この日、白出のコルのテント数は我々のテントを含め5張でした。涸沢のテント村の規模は紅葉の時期よりも小さめ。

5/5 快晴
 できれば、今日中に西穂高岳にたどり着きたい。
入山してから一番素晴らしい天気となった。雲がない。風もほとんどないし、朝の冷え込みは厳しかったが春らしい陽気となる。
あとは、一歩一歩慎重に、焦らずに、前進するのみ。
奥穂高岳にあっというまに着いた。文句の言いようがない、素晴らしい眺望。
あたりに遮る山も雲もない、日本第3位の高峰ですから。槍ヶ岳の穂先から奥穂高岳山頂にいる私の足元まで丸見えです。
そして、今から南下する稜線上には馬の背、ロバの耳とジャンダルムがドカンと居座っている。
先を急ごう。岳沢のテント村が見えまーす。

馬の背は文字通り。奥穂~西穂間の最大の核心部はその先のロバの耳だった。
飛騨側を鎖場に沿ってトラバースするが、この鎖場が途中でおしまい。
鎖場の終了点から先が、難関。樋口君、トップやって。はっはい、返事してトップをゆく。
こりゃ怖い、でも真剣勝負で必死です。でも遣り甲斐あります!!。
氷雪と岩のミックス、冬季登攀ですね、脹脛がはってきたぞ。とても楽しい。

えーと、懸垂下降ルートをクライミングしたんだ、長短2つのシュリンゲを連結し掴んで体を起こせるよう、
支点にセット、さらに他の支点からセルフビレイをとり、10m程度のシュリンゲを土屋さんから預かり、グリップビレイで土屋さんを少し引き上げる。連携プレイで難関を突破。
迫るジャンダルムは、夏道は信州側を巻くが、今は急な雪面でさっぱりわからない。
なんていうか、奥穂側から見たジャンダルムが恰好いいですから直登したくて、ルートを観察。
いける!。ザックを背負ったままで登攀できる!。
直登ルートに氷雪は少ない。アイゼン登攀の練習ですよ、これは。
アイゼンの前爪をわずかなスタンスに引っ掛けて、一気に立ち込む、瞬発力勝負。
ですから、一瞬無酸素運動となり、息苦しくなる。

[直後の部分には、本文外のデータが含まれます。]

Definition set_compliance (b : ComplianceBus) (s : AppState) : AppState :=
  mkState (kernel s) (tmr_orchestrator s) (flight_recorder s) (service_auth s) (nonces s) b (waf s)
    (wasm_module s) (finops_manager s) (rate_limiter s) (budgets s) (semantic_cache s).
Definition set_nonces (c : NonceCache) (s : AppState) : AppState :=
  mkState (kernel s) (tmr_orchestrator s) (flight_recorder s) (service_auth s) c (compliance_tx s)
    (waf s) (wasm_module s) (finops_manager s) (rate_limiter s) (budgets s) (semantic_cache s).
Definition set_limiter (l : option ApiRateLimiter) (s : AppState) : AppState :=
  mkState (kernel s) (tmr_orchestrator s) (flight_recorder s) (service_auth s) (nonces s)
    (compliance_tx s) (waf s) (wasm_module s) (finops_manager s) l (budgets s) (semantic_cache s).
Definition set_budgets (d : db) (s : AppState) : AppState :=
  mkState (kernel s) (tmr_orchestrator s) (flight_recorder s) (service_auth s) (nonces s)
    (compliance_tx s) (waf s) (wasm_module s) (finops_manager s) (rate_limiter s) d (semantic_cache s).
Definition set_orchestrator (o : TmrOrchestrator) (s : AppState) : AppState :=
  mkState (kernel s) o (flight_recorder s) (service_auth s) (nonces s) (compliance_tx s) (waf s)
    (wasm_module s) (finops_manager s) (rate_limiter s) (budgets s) (semantic_cache s).
Definition set_semantic (c : sdb) (s : AppState) : AppState :=
  mkState (kernel s) (tmr_orchestrator s) (flight_recorder s) (service_auth s) (nonces s)
    (compliance_tx s) (waf s) (wasm_module s) (finops_manager s) (rate_limiter s) (budgets s) c.
Definition set_recorder (r : ConsensusFlightRecorder) (s : AppState) : AppState :=
  mkState (kernel s) (tmr_orchestrator s) r (service_auth s) (nonces s) (compliance_tx s) (waf s)
    (wasm_module s) (finops_manager s) (rate_limiter s) (budgets s) (semantic_cache s).
Definition set_module (k : @SereinMicrokernel Component) (m : string) (s : AppState) : AppState :=
  mkState k (tmr_orchestrator s) (flight_recorder s) (service_auth s) (nonces s) (compliance_tx s)
    (waf s) m (finops_manager s) (rate_limiter s) (budgets s) (semantic_cache s).

(** What one request finds: the clocks' readings, the refund's fate, the
    circumstances of the dispatch, and whether the 55 seconds ran out in it, and what it
    had made of the orchestrator and the budgets by then. *)
Record Env := mkEnv {
  clk : nat -> Z;
  wall_secs : Z;
  instant : Z;
  wall_ms : Z;
  env_refund_net : Network;
  env_refund_at : Z;
  circumstances : Circumstances;
  redis_up : bool;
  redis_time : Z;
  interrupted : option (TmrOrchestrator * db) }.

(** ** Identity *)

Definition is_trusted_proxy (socket_ip : IpAddr) : bool :=
  existsb (fun cidr => net_contains cidr socket_ip) CLOUDFLARE_CIDRS.

Definition extract_trusted_ip (headers : HeaderMap) (socket_ip : IpAddr) : IpAddr :=
  if is_trusted_proxy socket_ip then
    match headers "cf-connecting-ip" with
    | Some cf_ip =>
        match split_char "," cf_ip with
        | ip_str :: _ => default socket_ip (parse_ip (trim ip_str))
        | [] => socket_ip
        end
    | None => socket_ip
    end
  else socket_ip.

Definition extract_tenant_id (headers : HeaderMap) : result string Z :=
  match headers "x-serein-tenant-id" with
  | Some tenant => let clean := trim tenant in if is_empty clean then Err 401 else Ok clean
  | None => Err 401
  end.

Definition emit_audit_event (e : Env) (tenant_id : string) (client_ip : IpAddr) (raw_payload : string)
    (action : AuditAction) (s : AppState) : AppState :=
  let event := event_new (wall_ms e) tenant_id (ip_to_string client_ip) raw_payload action in
  set_compliance (emit event (compliance_tx s)).1 s.

(** ** Authentication *)

Definition hmac_code (e : HmacAuthError) : string :=
  match e with
  | TimestampMismatch => "TIMESTAMP_MISMATCH"
  | VerificationFailed _ => "REPLAY_WINDOW_VIOLATION"
  | InvalidFormat => "HMAC_INVALID_FORMAT"
  | ReplayDetected => "REPLAY_ATTACK_DETECTED"
  | ComputationFailed _ => "HMAC_COMPUTATION_FAILED"
  | MissingToken => "HMAC_TOKEN_MISSING"
  end.
Definition hmac_action (e : HmacAuthError) : AuditAction :=
  match e with ReplayDetected => BLOCKED_BY_REPLAY | _ => BLOCKED_BY_AUTH end.

Definition request_timestamp_of (headers : HeaderMap) : Z :=
  default 0 (s ← headers "x-serein-timestamp"; parse_i64 s).
Definition nonce_of (headers : HeaderMap) : string := default "" (headers "x-serein-nonce").

(** [Some]: the request is refused. *)
Definition authenticate (e : Env) (headers : HeaderMap) (tenant_id : string) (client_ip : IpAddr)
    (network_id task_type : string) (s : AppState) : outcome (AppState * option Response) :=
  match service_auth s with
  | None => Ret (s, None)
  | Some auth =>
      match headers "authorization" with
      | Some auth_header =>
          let request_timestamp := request_timestamp_of headers in
          let nonce := nonce_of headers in
          if is_empty nonce then
            Ret (emit_audit_event e tenant_id client_ip "missing nonce" BLOCKED_BY_AUTH s,
                 Some (refuse 401 "Missing x-serein-nonce header - UUID nonce required for idempotency"
                         "MISSING_NONCE"))
          else if decide (request_timestamp = 0) then
            Ret (emit_audit_event e tenant_id client_ip "missing timestamp" BLOCKED_BY_AUTH s,
                 Some (refuse 401 "Missing or invalid x-serein-timestamp header - epoch seconds required"
                         "MISSING_TIMESTAMP"))
          else
            let payload := tenant_id ++ ":" ++ network_id ++ ":" ++ task_type ++ ":" ++
                           pretty request_timestamp ++ ":" ++ nonce in
            '(c, r) ← validate_auth_header (wall_secs e) (instant e) auth_header payload
                        request_timestamp auth (nonces s);
            let s := set_nonces c s in
            match r with
            | Err err =>
                Ret (emit_audit_event e tenant_id client_ip "HMAC auth failed" (hmac_action err) s,
                     Some (refuse 401 "HMAC signature verification failed" (hmac_code err)))
            | Ok _ => Ret (s, None)
            end
      | None =>
          Ret (emit_audit_event e tenant_id client_ip "missing auth header" BLOCKED_BY_AUTH s,
               Some (refuse 401 "Authorization header required for HMAC authentication"
                       "MISSING_AUTH_HEADER"))
      end
  end.

(** ** Execution *)

Definition valid_task_type (task_type : string) : bool :=
  (len task_type <=? 50)%Z && all_chars (fun c => is_ascii_alphanumeric c || is_ascii_whitespace c) task_type.

Definition execution_prompt (network_id task_type : string) : string :=
  let network := Coordinator.to_lowercase network_id in
  "You are a deterministic Web3 agent execution engine. Extract execution parameters for network " ++
  quoted network ++ " and task type " ++ quoted task_type ++ "." ++ newline ++
  "Respond ONLY with a JSON object matching this exact schema:" ++ newline ++
  "{" ++ newline ++
  "  " ++ quoted "networkId" ++ ": " ++ quoted network ++ "," ++ newline ++
  "  " ++ quoted "taskType" ++ ": " ++ quoted task_type ++ "," ++ newline ++
  "  " ++ quoted "maxGasLimit" ++ ": <integer: estimated max gas limit, or 0 if unknown>," ++ newline ++
  "  " ++ quoted "confidenceScore" ++ ": <float: 0.0 to 1.0 representing certainty>," ++ newline ++
  "  " ++ quoted "sourceUrl" ++ ": " ++ quoted "<string: official data source URL or 'unknown'>" ++ newline ++
  "}" ++ newline ++
  "No explanation, no markdown fences, just the JSON object.".

(** A dispatch that is cut short leaves what it works on, the fallback node, the breakers,
    the masking and the budgets, as [x] has them, the budgets only where the orchestrator
    has a manager for them; how the orchestrator is configured stays. *)
Definition cut_short (x : TmrOrchestrator * db) (s : AppState) : AppState :=
  let o := tmr_orchestrator s in
  set_orchestrator
    (mkOrchestrator (fallback_node x.1) (fallback_trigger_count x.1) (adapters x.1) (tmr_engine o)
       (canonical_strategy o) (o_min_agreement o) (Coordinator.cache o) (pii_protector x.1) (masking_maps x.1)
       (finops o))
    (set_budgets (match finops o with Some _ => x.2 | None => budgets s end) s).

ジャンダルムの天辺へ。
ここも念のため土屋さんをグリップビレイで、アップ。
もう、満足です。気分は最高。

天狗のコルへの下り、天間のコルへの下り、そして間ノ岳のコルへの下りは慎重に。
これらの区間は岩場が逆層で危険とガイドブックに記載あるが、そんなことよりも、気を遣ったことは、アイゼンの裏にへばりつく雪の団子です。
これで、スリップして滑落する危険があり、2,3ステップ歩いて、ピッケルでアイゼンを叩き、雪を払い落とす。
永遠にこの動作の繰り返しでした。特に、下りです。
ですから、私はピッケルを右手に握るのでピッケルのアイゼン側の杖部分は傷跡だらけ!。
アイゼンの裏に着く雪団子にくるしめられながらも西穂高岳に到着。

まだ気が抜けない、数年前にあった、滑落事故現場を検証する。土屋さんの今山行の目的の1つでもある。
注意深く下山するが、危険と感じるところがあまりない。鈍感になっちゃったかしら。
結局よくわからずじまい。あっというまに独標へ。
この先は、雪稜でない、雪尾根です。
もう安心です、気力がなくなってきた、位置エネルギーを利用して、重力に逆らうことなく惰性で下っているだけ。

西穂山荘に到着、テント5張りだけ。ゴールデンウィークも終わりですね。
笑顔で長~く握手を交わし、喜びを分かち合う!。お互いの健闘を祝う。
土屋さん、ごめんなさい。夕食を食べる元気がないです。
槍ヶ岳―穂高岳連峰雪山縦走の成功に乾杯!。
ビールでお腹も心も満たされる。たまらん!。

5/6 快晴
 今日も快晴。ロープウェイの始発に乗って下山。槍ヶ岳の穂先が徐々に見えなくなってきた、じゃあね、またね。また、戻ってくるよ。

以上、アルパインクライミング、槍ヶ岳ー穂高連峰雪山縦走の報告でした。